In this case, United States v. Michigan Central Railroad Co. et al, the court said discrimination of the character alleged in the bill was contrary to the plain provisions of the Interstate Commerce Act, and that upon it criminal prosecutions could be maintained, and each grain grower could individually maintain a civil suit for such damages as he might show, and that where the remedy at law was inadequate, a remedy in equity must exist. As to the right of the Government to maintain such a suit, see infra, § 249.

$171. Effect of rebates upon contracts of affreightment.In Merchants Cotton Compress Co. v. Insurance Co., 151 U. S. 368, it was held, that there was nothing in the Interstate Commerce Act which vitiated bills of lading or which by reason of the allowance of rebates actually made would invalidate a contract of affreightment, or exempt the railroad company from liability on its bills of lading. This was a suit of an insurance company which had paid losses claiming to be subrogated against the railroad company on bills of lading issued to the owners and consignees of cotton. It was not shown that the owners or consignees of the cotton had knowledge of the rebate.

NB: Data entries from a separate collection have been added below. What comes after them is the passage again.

(** * goauth: the authentication contract of package [auth]

    A shallow embedding of [auth.go]: the principal record, the error
    taxonomy, the configuration record and the two context helpers
    [SetUserContext] / [UserFromContext], together with the part of Go's
    [context] package and of interface values that these helpers run on.

    Go values that live behind pointers are kept in explicit stores:
    a context returned by [context.WithValue] is a pointer to a freshly
    allocated node, so deriving a context is an allocation in a heap of
    nodes and reading a value is a walk along parent pointers.

    The contexts of the model are those of package context: the two empty
    contexts and what [WithValue], [WithCancel] and their kin derive from
    them.  The nil interface value is in the model as well; it is no
    context, and both helpers panic on it.  A type of the caller's own
    that implements [context.Context] is outside the model.

    The package declares the interface [Authenticator] and implements none
    of its methods.  The middleware of a scheme is therefore modelled from
    the spec; every definition of that kind says so in its comment. *)

From Stdlib Require Import ZArith.
From stdpp Require Import base strings gmap list.

(** ** Results of running Go code *)

(** A call either returns, or panics.  [Stuck] is not a Go behaviour: it is
    what the walk over a heap answers when the heap is not one that Go can
    build (a dangling or cyclic parent pointer); [value_total] below shows
    that it never shows up on a well-formed heap. *)
Inductive outcome (A : Type) : Type :=
| Ok (a : A)
| Panic (msg : string)
| Stuck.
Arguments Ok {A} a.
Arguments Panic {A} msg.
Arguments Stuck {A}.

#[global] Instance outcome_ret : MRet outcome := fun A a => Ok a.

#[global] Instance outcome_bind : MBind outcome := fun A B k m =>
  match m with
  | Ok a => k a
  | Panic msg => Panic msg
  | Stuck => Stuck
  end.

#[global] Instance outcome_fmap : FMap outcome := fun A B f m =>
  match m with
  | Ok a => Ok (f a)
  | Panic msg => Panic msg
  | Stuck => Stuck
  end.

(** ** Pointers and interface values *)

Abbreviation addr := nat.

(** A pointer to an [AuthenticatedUser]: nil, or the address of a
    principal. *)
Inductive userPtr : Type :=
| nilUser
| userAt (a : addr).

(** A value of type [interface{}] is a dynamic type together with a value of
    that type; one constructor per dynamic type.  [anyContextKey] is the
    unexported type [contextKey] of this package (its underlying type is
    string, yet it is a different type from string); [anyOther t v] stands
    for a value [v] of any further type [t].  All these types are
    comparable, so [==] on two interface values is equality of the dynamic
    type and of the value, and any of them but nil may serve as a key. *)
Inductive any : Type :=
| anyNil
| anyString (s : string)
| anyInt (z : Z)
| anyBool (b : bool)
| anyContextKey (s : string)
| anyUser (p : userPtr)
| anyOther (t : positive) (v : string).

#[global] Instance userPtr_eq_dec : EqDecision userPtr.
Proof. solve_decision. Defined.

#[global] Instance any_eq_dec : EqDecision any.
Proof. solve_decision. Defined.

(** ** The data model of auth.go *)

Record AuthenticatedUser : Type := mkAuthenticatedUser {
  ID : string;
  Username : string;
  Roles : list string;
  Metadata : gmap string any
}.

(** The [error] interface, as far as this package builds values of it:
    nil, an error made elsewhere ([errors.New]), or an [AuthError]. *)
Inductive error : Type :=
| nilError
| errorString (s : string)
| authError (code : Z) (message : string) (cause : error).

Record AuthError : Type := mkAuthError {
  Code : Z;
  Message : string;
  Err : error
}.

Definition AuthError_Error (e : AuthError) : string := Message e.

Definition AuthError_Unwrap (e : AuthError) : error := Err e.

(** An [AuthError] stored in an [error] interface value. *)
Definition asError (e : AuthError) : error :=
  authError (Code e) (Message e) (Err e).

(** net/http status constants used by the package. *)
Definition StatusUnauthorized : Z := 401%Z.
Definition StatusForbidden : Z := 403%Z.

Definition ErrInvalidCredentials : AuthError :=
  {| Code := StatusUnauthorized; Message := "invalid credentials"; Err := nilError |}.
Definition ErrExpiredCredentials : AuthError :=
  {| Code := StatusUnauthorized; Message := "expired credentials"; Err := nilError |}.
Definition ErrMissingCredentials : AuthError :=
  {| Code := StatusUnauthorized; Message := "crendentials not provided"; Err := nilError |}.
Definition ErrAccessDenied : AuthError :=
  {| Code := StatusForbidden; Message := "access denied"; Err := nilError |}.

(** private key for context *)
Definition userContextKey : any := anyContextKey "authenticated_user".

(** ** Package context *)

Module context.

(** A [context.Context] interface value: nil, one of the two empty
    contexts, or a pointer to a derived context. *)
Inductive Context : Type :=
| nilContext
| backgroundCtx
| todoCtx
| ctxRef (a : addr).

(** A derived context.  [valueCtx] is what [WithValue] allocates;
    [cancelCtx] stands for the contexts of [WithCancel], [WithDeadline],
    [WithTimeout] and [WithoutCancel]: they answer a lookup themselves only
    for a key private to package context, and hand every other key to
    their parent. *)
Inductive ctxNode : Type :=
| valueCtx (parent : Context) (key val : any)
| cancelCtx (parent : Context).

(** The heap of derived contexts: address [a] holds the node at index
    [a]; allocation appends. *)
Abbreviation heap := (list ctxNode).

Definition parentOf (n : ctxNode) : Context :=
  match n with
  | valueCtx p _ _ => p
  | cancelCtx p => p
  end.

Definition Background : Context := backgroundCtx.
Definition TODO : Context := todoCtx.

Definition WithValue (h : heap) (parent : Context) (key val : any)
  : outcome (heap * Context) :=
  match parent with
  | nilContext => Panic "cannot create context from nil parent"
  | _ =>
    match key with
    | anyNil => Panic "nil key"
    | _ => Ok (h ++ [valueCtx parent key val], ctxRef (length h))
    end
  end.

Definition WithCancel (h : heap) (parent : Context) : outcome (heap * Context) :=
  match parent with
  | nilContext => Panic "cannot create context from nil parent"
  | _ => Ok (h ++ [cancelCtx parent], ctxRef (length h))
  end.

(** The loop of [context.value]: walk up the parents until a node with
    the key, or an empty context, is reached.  [fuel] bounds the number
    of nodes visited. *)
Fixpoint value (fuel : nat) (h : heap) (c : Context) (key : any) : outcome any :=
  match c with
  | nilContext => Panic "invalid memory address or nil pointer dereference"
  | backgroundCtx | todoCtx => Ok anyNil
  | ctxRef a =>
    match fuel with
    | O => Stuck
    | S fuel' =>
      match h !! a with
      | None => Stuck
      | Some (valueCtx p k v) =>
        if decide (key = k) then Ok v else value fuel' h p key
      | Some (cancelCtx p) => value fuel' h p key
      end
    end
  end.

(** [ctx.Value(key)].  A chain of parents never has more nodes than the
    heap. *)
Definition Value (h : heap) (c : Context) (key : any) : outcome any :=
  value (length h) h c key.

(** [c] points into [h] (or needs no heap). *)
Definition allocated (h : heap) (c : Context) : Prop :=
  match c with
  | ctxRef a => a < length h
  | _ => True
  end.

(** [c] was there before address [a] was allocated, and is not nil. *)
Definition older (a : addr) (c : Context) : Prop :=
  match c with
  | nilContext => False
  | ctxRef p => p < a
  | _ => True
  end.

(** The heaps Go can build: every node was derived from a non-nil
    context allocated before it. *)
Definition wf (h : heap) : Prop :=
  ∀ a n, h !! a = Some n → older a (parentOf n).

End context.

Import context.

(** ** The context helpers of auth.go *)

(** The comma-ok type assertion of an interface value to a pointer to
    [AuthenticatedUser]. *)
Definition assertUser (x : any) : userPtr * bool :=
  match x with
  | anyUser p => (p, true)
  | _ => (nilUser, false)
  end.

(** UserFromContext extract a authenticated user from context *)
Definition UserFromContext (h : heap) (ctx : Context) : outcome (userPtr * bool) :=
  x ← Value h ctx userContextKey; Ok (assertUser x).

(** SetUserContext add a athenticated user in context *)
Definition SetUserContext (h : heap) (ctx : Context) (user : userPtr)
  : outcome (heap * Context) :=
  WithValue h ctx userContextKey (anyUser user).


(** The least fuel with which [value] can start from [c]. *)
Definition rank (c : Context) : nat :=
  match c with
  | ctxRef a => S a
  | _ => 0
  end.

(** The heaps that a program builds: it starts with none and derives
    contexts from contexts it holds. *)
Inductive built : heap → Prop :=
| built_empty : built []
| built_WithValue h c key val h' c' :
    built h → allocated h c → WithValue h c key val = Ok (h', c') → built h'
| built_WithCancel h c h' c' :
    built h → allocated h c → WithCancel h c = Ok (h', c') → built h'.

(** [ctx] passed through [SetUserContext]: somewhere on its chain of
    parents sits a node that [SetUserContext] allocated.  The type of
    [userContextKey] is unexported, so no code outside the package can
    allocate such a node by another route. *)
Inductive PassedThrough (h : heap) : Context → Prop :=
| passed_here a p u :
    h !! a = Some (valueCtx p userContextKey (anyUser u)) →
    PassedThrough h (ctxRef a)
| passed_above a n :
    h !! a = Some n →
    PassedThrough h (parentOf n) →
    PassedThrough h (ctxRef a).
(* ===== verification/_CoqProject ===== *)
-Q . S2P
Prelude.v
Utils.v
StdMap.v
Http.v
Config.v
Request.v
FileSystem.v
Handlers.v
Pipeline.v
Response.v
Date.v
Exception.v
Adaptor.v
InitSocket.v
PollState.v
HandleIO.v
Loop.v
LoopInvariant.v
Serve.v
Connection.v
Console.v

§ 171a. Discrimination in allowance to private transfer companies. The railroads operating west from St. Louis made the rate on west bound traffic from East St. Louis the same as from St. Louis, and out of this rate allowed five cents per hundred pounds to transfer companies hauling less than carload lots from East St. Louis to St. Louis. The Commission (10 I. C. C. R. 661), without deciding whether the railroads could properly apply the St. Louis rate to the station of a bona fide transfer company in East St. Louis and absorb the cost of transfer to St. Louis, nor whether by proper schedule they could allow all shippers from East St. Louis a fixed sum per hundred pounds for transporting their merchandise to the stations in St. Louis, ruled that an allowance from the rate could not be made to a carrier company which was in effect only a private carrier organized and doing the business of one shipper, as such payment would be in effect a rebate to such shipper. (See supra, § 160.)

SECTION 3.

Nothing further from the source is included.